What you have to do:
Pull every "injection" line out of the data below.

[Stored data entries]
━━━

(** Clearing the slot only concerns the subscriber that holds it. *)
Lemma clear_current_fields w id :
  let w' := clear_active_if_current w id in
  (∀ id', contents_of w' id' = contents_of w id' ∧ rx_of w' id' = rx_of w id') ∧
  sh_state w' = set_active_id (sh_state w)
    (if decide (active_id (sh_state w) = Some id) then None else active_id (sh_state w)) ∧
  (active_id (sh_state w) = sh_active w → sh_active w' = active_id (sh_state w')).
Proof.
  unfold clear_active_if_current. simpl. case_bool_decide as Hd.
  - rewrite decide_True by done. split_and!; done.
  - rewrite decide_False by done. split_and!; [done| |done]. by destruct w as [[] ? ? ? ?].
Qed.

Lemma set_active_global w w' rd log a :
  sh_state w' = set_active_id (sh_state w) a → (∀ id, a = Some id → active_id (sh_state w) = Some id) →
  sh_active w' = active_id (sh_state w') →
  s_slot_inv w → s_log_inv w log → s_window_inv w log → s_reader_inv w rd log →
  s_slot_inv w' ∧ s_log_inv w' log ∧ s_window_inv w' log ∧ s_reader_inv w' rd log.
Proof.
  intros Hst Ha Hsh [_ Hslot] Hlog Hwin Hrd.
  unfold s_slot_inv, s_log_inv, s_window_inv, s_reader_inv. rewrite Hsh, Hst. simpl.
  split_and!; try done; try apply Hlog.
  - intros id Hid. auto.
  - unfold s_window_inv in Hwin. rewrite Hwin at 1. done.
Qed.

Lemma drop_receiver_fields x w :
  let w' := drop_receiver x w in
  sh_state w' = sh_state w ∧ sh_active w' = sh_active w ∧
  ∀ id', id' ≠ sss_id x → contents_of w' id' = contents_of w id' ∧ rx_of w' id' = rx_of w id'.
Proof.
  unfold drop_receiver. repeat case_match; split_and!; try done. intros id' Hne.
  rewrite contents_with_chan, rx_with_chan. by rewrite !decide_False.
Qed.

Lemma s_inv_drop w subs rd log id s :
  s_inv (mkSSystem w subs rd log) → subs !! id = Some s →
  s_inv (mkSSystem (single_drop (ss_sub s) w) (delete id subs) rd log).
Proof.
  intros (Hslot & Hlog & Hwin & Hrd & Hsubs) Hs.
  pose proof (si_id _ _ _ _ _ (Hsubs _ _ Hs)) as Hid. unfold single_drop.
  destruct (drop_receiver_fields (ss_sub s) w) as (Hst & Hsh & Hother).
  set (w1 := drop_receiver (ss_sub s) w) in *. rewrite Hid in *.
  destruct (clear_current_fields w1 id) as (Hc & Hst' & Hsh'). rewrite Hst in *.
  rewrite Hsh in Hsh'. specialize (Hsh' (proj1 Hslot)).
  edestruct (set_active_global w (clear_active_if_current w1 id) rd log)
    as (? & ? & ? & ?); [exact Hst'| |done..|].
  { intros id'. by case_decide. }
  split_and!; try done. apply map_Forall_delete_others. intros id' s' Hne Hs'.
  destruct (Hother id' Hne) as [Hc1 Hr1]. destruct (Hc id') as [Hc2 Hr2].
  eapply s_sub_frame, Hsubs, Hs'; try (congruence || by rewrite Hst').
  - intros Hab Hl. rewrite Hst'. simpl.
    rewrite (si_active _ _ _ _ _ (Hsubs _ _ Hs') Hab Hl). rewrite decide_False; [done|congruence].
  - rewrite Hst'. simpl. by case_decide.
Qed.

Lemma retained_small sealed log : small_log log → small_chunks (retained sealed log).
Proof.
  intros [Hl Hb]. unfold retained.
  assert (small_chunks (log_chunks log)) as [Hl' Hb'].
  { pose proof (total_log_chunks log). pose proof (length_log_chunks log).
    unfold small_chunks, chunk in *. lia. }
  destruct retention as [r|]; [|done]. destruct sealed; [done|].
  pose proof (retain_suffix len r (log_chunks log)) as Hsuf.
  pose proof (total_bytes_suffix len _ _ Hsuf) as Hb2. apply suffix_length in Hsuf.
  unfold small_chunks, retain_history, len, chunk in *. lia.
Qed.

(** Sealing does not panic, and empties the window. *)
Lemma seal_replay_done w subs rd log :
  s_inv (mkSSystem w subs rd log) →
  ∃ st, ReplayState.seal_replay (sh_state w) retention = Done st ∧
    rs_next_id st = rs_next_id (sh_state w) ∧ rs_sealed st = true ∧ rs_events st = [].
Proof.
  intros (_ & Hlog & Hwin & _ & _). unfold s_window_inv in Hwin. unfold ReplayState.seal_replay.
  rewrite Hwin. simpl.
  set (s0 := mkReplayState [] 0 0 true (rs_terminal_event (sh_state w)) (active_id (sh_state w))
    (rs_next_id (sh_state w))).
  change (mkReplayState _ _ _ true _ _ _) with (counted_events s0 (retained (rs_sealed (sh_state w)) log)).
  rewrite trim_sealed; [by eexists|done|]. apply retained_small, Hlog.
Qed.

Lemma s_inv_seal w subs rd log st :
  s_inv (mkSSystem w subs rd log) → ReplayState.seal_replay (sh_state w) retention = Done st →
  s_inv (mkSSystem (with_state w st) subs rd log).
Proof.
  intros (Hslot & Hlog & Hwin & Hrd & Hsubs) Hseal. unfold s_window_inv in Hwin.
  assert (small_chunks (retained (rs_sealed (sh_state w)) log)) as Hsmall.
  { apply retained_small, Hlog. }
  unfold ReplayState.seal_replay in Hseal. rewrite Hwin in Hseal. simpl in Hseal.
  set (s0 := mkReplayState [] 0 0 true (rs_terminal_event (sh_state w)) (active_id (sh_state w))
    (rs_next_id (sh_state w))).
  change (mkReplayState _ _ _ true _ _ _) with (counted_events s0 (retained (rs_sealed (sh_state w)) log)) in Hseal.
  rewrite trim_sealed in Hseal by done. injection Hseal as <-.
  split_and!; try done; try apply Hslot; try apply Hlog.
  - unfold s_window_inv, retained. simpl. by destruct retention.
  - destruct rd; try done. destruct Hrd as (? & ? & Hrec & ?). split_and!; try done.
    intros Hr. split; [by apply Hrec|by right].
  - intros id s Hs. eapply s_sub_frame, Hsubs, Hs; try done.
    intros. by apply (si_active _ _ _ _ _ (Hsubs _ _ Hs)).
Qed.

Lemma s_inv_release w subs rd log id m :
  s_inv (mkSSystem w subs rd log) → sh_chans w !! id = Some m →
  s_inv (mkSSystem (with_chan w id (mpsc_drop_tx m)) subs rd log).
Proof.
  intros (Hslot & Hlog & Hwin & Hrd & Hsubs) Hm. split_and!; try done; try apply Hslot; try apply Hlog.
  pose proof (mpsc_drop_tx_view m) as Hv. unfold mpsc_view in Hv. injection Hv as Hc _ _ Hr.
  intros id' s Hs. eapply s_sub_frame, Hsubs, Hs; try done.
  - rewrite contents_with_chan. case_decide as Hd; [subst id'|done]. unfold contents_of. by rewrite Hm, Hc.
  - rewrite rx_with_chan. case_decide as Hd; [subst id'|done]. unfold rx_of. by rewrite Hm, Hr.
  - intros. by apply (si_active _ _ _ _ _ (Hsubs _ _ Hs)).
Qed.
Lemma l_inv_send w subs r e rec ret log rd' w' :
  1 ≤ buffered → l_inv (mkLSystem w subs (LSending r e rec ret) log) → lossy_send r e rec ret w = (rd', w') →
  l_inv (mkLSystem w' subs rd' log).
Proof.
  intros Hbuf Hinv. destruct (Hinv ltac:(done)) as ((Hsh & Hids) & _ & Hlog & (Ht & Hp & Hlast & Hne & _) & Hlag & _).
  simpl in Hids, Hlag. unfold lossy_send. destruct (be_cached r) as [id0|] eqn:Hc0.
  2: { intros [= <- <-]. by eapply l_inv_unsent. }
  assert (∀ id, subscriber_id (be_lag r) = Some id → id < rs_next_id (sh_state w)) as Hb by auto.
  destruct (chan_try_send w id0 e) as [w1 []] eqn:Hsend.
  - intros [= <- <-]. pose proof (try_send_cases _ _ _ _ _ Hsend) as (Hst & _).
    destruct (next_fields (be_buf r) (Some id0) (log_if_lagged (be_lag r))) as (Hpn & Hcn & Hln & Hns & Hrn).
    eapply l_inv_sent; try done; rewrite ?Hln; auto; [apply Hrn; by rewrite Hst|].
    intros s Hid Hl Hcont. eapply tracked_sent; [exact Hl|by rewrite Hid|done|done| | |done].
    + intros [Hg _]. simpl in Hg. congruence.
    + intros [Hg _]. rewrite Hln in Hg. simpl in Hg. congruence.
  - intros [= <- <-]. pose proof (send_full_noticed _ _ _ _ _ _ _ _ _ Hbuf Hinv Hc0 Hsend) as Hsid.
    pose proof (try_send_cases _ _ _ _ _ Hsend) as (Hst & _). set (lag := mkLag _ _ _).
    destruct (next_fields (be_buf r) (Some id0) lag) as (Hpn & Hcn & Hln & Hns & Hrn). rewrite <- (app_nil_r log).
    eapply l_inv_full; try done; rewrite ?Hln; auto; [apply Hrn; by rewrite Hst|intros _; simpl; congruence|constructor|].
    intros s Hid Hcap Hss Hl Hcont Hfull. eapply tracked_lost; [exact Hl|done|by rewrite Hid|by rewrite Hid|..]; try done.
    + simpl. by repeat constructor.
    + by right.
    + rewrite Hid. by split; rewrite Hln.
  - pose proof (l_inv_send_closed _ _ _ _ _ _ _ _ _ Hinv Hc0 Hsend) as Hcl.
    by destruct (rec || ret) eqn:Hrr; intros [= <- <-].
Qed.

(** The end of the stream is recorded. *)
Lemma l_inv_terminal w subs r log e rd' w' :
  l_inv (mkLSystem w subs (LReading r) log) → is_terminal e = true →
  lossy_terminal retention r e w = Done (rd', w') → l_inv (mkLSystem w' subs rd' (log ++ [e])).
Proof.
  intros Hinv He. destruct (Hinv ltac:(done)) as ((Hsh & Hids) & _ & Hlog & (Ht & Hbuf) & Hlag & _). simpl in Hids, Hlag.
  unfold lossy_terminal. destruct (best_effort_read [] r w) as [r1 w1] eqn:Hread.
  apply read_fields in Hread as (_ & Hst1 & Hact1 & Hch1 & Hcase). unfold terminal_record.
  destruct (record_event e w1 retention) as [[[recorded cached] w2]|] eqn:Hrec; [|done].
  cbn [mbind outcome_bind mret outcome_ret]. intros [= <- <-].
  apply record_event_fields in Hrec as (-> & Hact & Hch & Haid & Hn & Ht' & _ & Hrec). rewrite He in Ht'.
  rewrite Hact1 in *. rewrite Hst1 in *. pose proof (same_chans_eq w w2 ltac:(congruence)) as Hsame.
  unfold l_log_inv in Hlog. rewrite Ht in Hlog.
  assert (lag_ok (be_lag r1)) as Hlag1.
  { destruct Hcase as [(_ & _ & ->)|(_ & _ & ->)]; [done|by apply observe_lag_ok]. }
  eapply l_inv_step; try done.
  - intros id. by destruct (Hsame id) as (_ & ? & ?).
  - by rewrite Haid.
  - by left.
  - split_and!; [split; [congruence|]|unfold l_log_inv; rewrite Ht'; eauto| |by apply observe_lag_ok].
    + rewrite Hn, Haid. simpl. rewrite observe_sid, <- Hsh. intros id [?|[?|?]]; auto.
    + simpl. split_and!; [done|auto|apply observe_sid].
  - intros id s Hs Hid Hrx Ha Hcap Hss. unfold l_part. simpl. rewrite (decide_True (P := sh_active w = Some id)) by done.
    destruct (Hsame id) as [Hc _].
    assert (rd_gap (LTermGap (mkBestEffort (be_buf r1) (sh_active w) (observe_active (be_lag r1) (sh_active w))) e recorded) id
              ↔ gap_pending (be_lag r) = true ∧ subscriber_id (be_lag r) = Some id) as Hgap.
    { unfold rd_gap. simpl. rewrite observe_sid, observe_gap, Ha.
      destruct Hcase as [(_ & _ & ->)|(_ & _ & ->)]; [|rewrite Ha, observe_gap, observe_sid]; intuition done. }
    case_decide as Hd; intros Hl.
    + eapply tracked_record; [exact Hl|done|by rewrite Hid|done..|by rewrite Hid|done].
    + eapply fresh_record; [exact Hl|by rewrite Hid|done|]. rewrite Hid, Hgap. intros [_ Hx].
      pose proof Hl as (_ & _ & _ & _ & Hsid & _). simpl in Hsid. congruence.
Qed.

(** A reader without lag owes no gap. *)
Lemma no_lag_no_gap rd id : rd_lag rd = default_lag → ¬ rd_gap rd id.
Proof. by intros Hl [Hg _]; rewrite Hl in Hg. Qed.

Lemma l_inv_term_gap w subs r e rec log cached lag w' :
  l_inv (mkLSystem w subs (LTermGap r e rec) log) →
  send_pending_gap_before_terminal (be_cached r) (be_lag r) w = Some (cached, lag, w') →
  l_inv (mkLSystem w' subs (LTermSend e rec false cached) log).
Proof.
  intros Hinv. destruct (Hinv ltac:(done)) as ((Hsh & Hids) & _ & Hlog & (Ht & Hrec & Hsid) & Hlag & _). simpl in Hids, Hlag.
  unfold send_pending_gap_before_terminal. destruct (gap_pending (be_lag r)) eqn:Hp.
  2: { intros [= <- <- <-]. rewrite <- (app_nil_r log). eapply l_inv_step; try done; rewrite ?app_nil_r; [by right|..].
    - split_and!; [split; [done|]|done..]. simpl. intros id [?|[?|?]]; auto; done.
    - intros id s Hs Hid Hrx Ha Hcap Hss. unfold l_part. simpl. case_decide as Hd; intros Hl.
      + eapply tracked_same; [exact Hl|done..| |done]. unfold rd_gap. simpl. rewrite Hp. by split; intros [].
      + destruct Hl. congruence. }
  destruct (be_cached r) as [id0|] eqn:Hc0; [|by destruct (Hlag Hp)].
  destruct (chan_try_send w id0 Gap) as [w1 []] eqn:Hsend; [|done|]; intros [= <- <- <-].
  - pose proof (try_send_cases _ _ _ _ _ Hsend) as (Hst & _).
    eapply l_inv_sent; try done; [simpl; by rewrite Hst|]. intros s Hid Hl Hcont.
    eapply tracked_gap; [exact Hl|by rewrite Hid; split|by rewrite Hid|done|by apply no_lag_no_gap|done].
  - eapply l_inv_closed; try done; [intros _ Hst _; simpl; by rewrite Hst|].
    intros s id Hid Hne Hf. destruct Hf. congruence.
Qed.

Lemma l_inv_term_send w subs e rec ret cached log :
  l_inv (mkLSystem w subs (LTermSend e rec ret cached) log) →
  match deliver_turn e rec ret cached w with
  | TurnWaits => True
  | TurnReturns cached w' => l_inv (mkLSystem w' subs (LStopped cached) log)
  | TurnRetries cached w' => l_inv (mkLSystem w' subs (LTermSend e rec true cached) log)
  end.
Proof.
  intros Hinv. destruct (Hinv ltac:(done)) as ((Hsh & Hids) & _ & Hlog & (Ht & ->) & Hlag & _). simpl in Hids, Hlag.
  unfold deliver_turn. destruct cached as [id0|].
  2: { rewrite <- (app_nil_r log). eapply l_inv_step; try done; rewrite ?app_nil_r; [by right|..].
    - split_and!; [split; [done|]|done|simpl; eauto|done]. simpl. intros id [?|[?|?]]; auto; done.
    - intros id s Hs Hid Hrx Ha Hcap Hss. unfold l_part. simpl. intros []. congruence. }
  destruct (chan_try_send w id0 e) as [w1 []] eqn:Hsend; [|done|].
  - pose proof (try_send_cases _ _ _ _ _ Hsend) as (Hst & _).
    eapply l_inv_sent; try done; [simpl; rewrite Hst; eauto|]. intros s Hid Hl Hcont.
    eapply tracked_sent; [exact Hl|by rewrite Hid|done|done|by apply no_lag_no_gap|by apply no_lag_no_gap|done].
  - eapply l_inv_closed; try done; [intros _ Hst _; simpl; rewrite Hst; eauto|].
    intros s id Hid Hne Hf. destruct Hf. congruence.
Qed.

Lemma l_inv_initial : l_inv l_initial.
Proof.
  intros _. split_and!; try done.
  - split; [done|]. simpl. by intros id [?|[?|?]].
  - constructor.
Qed.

━━━

Your response:
  rewrite trim_sealed in Hseal by done. injection Hseal as <-.
  pose proof (mpsc_drop_tx_view m) as Hv. unfold mpsc_view in Hv. injection Hv as Hc _ _ Hr.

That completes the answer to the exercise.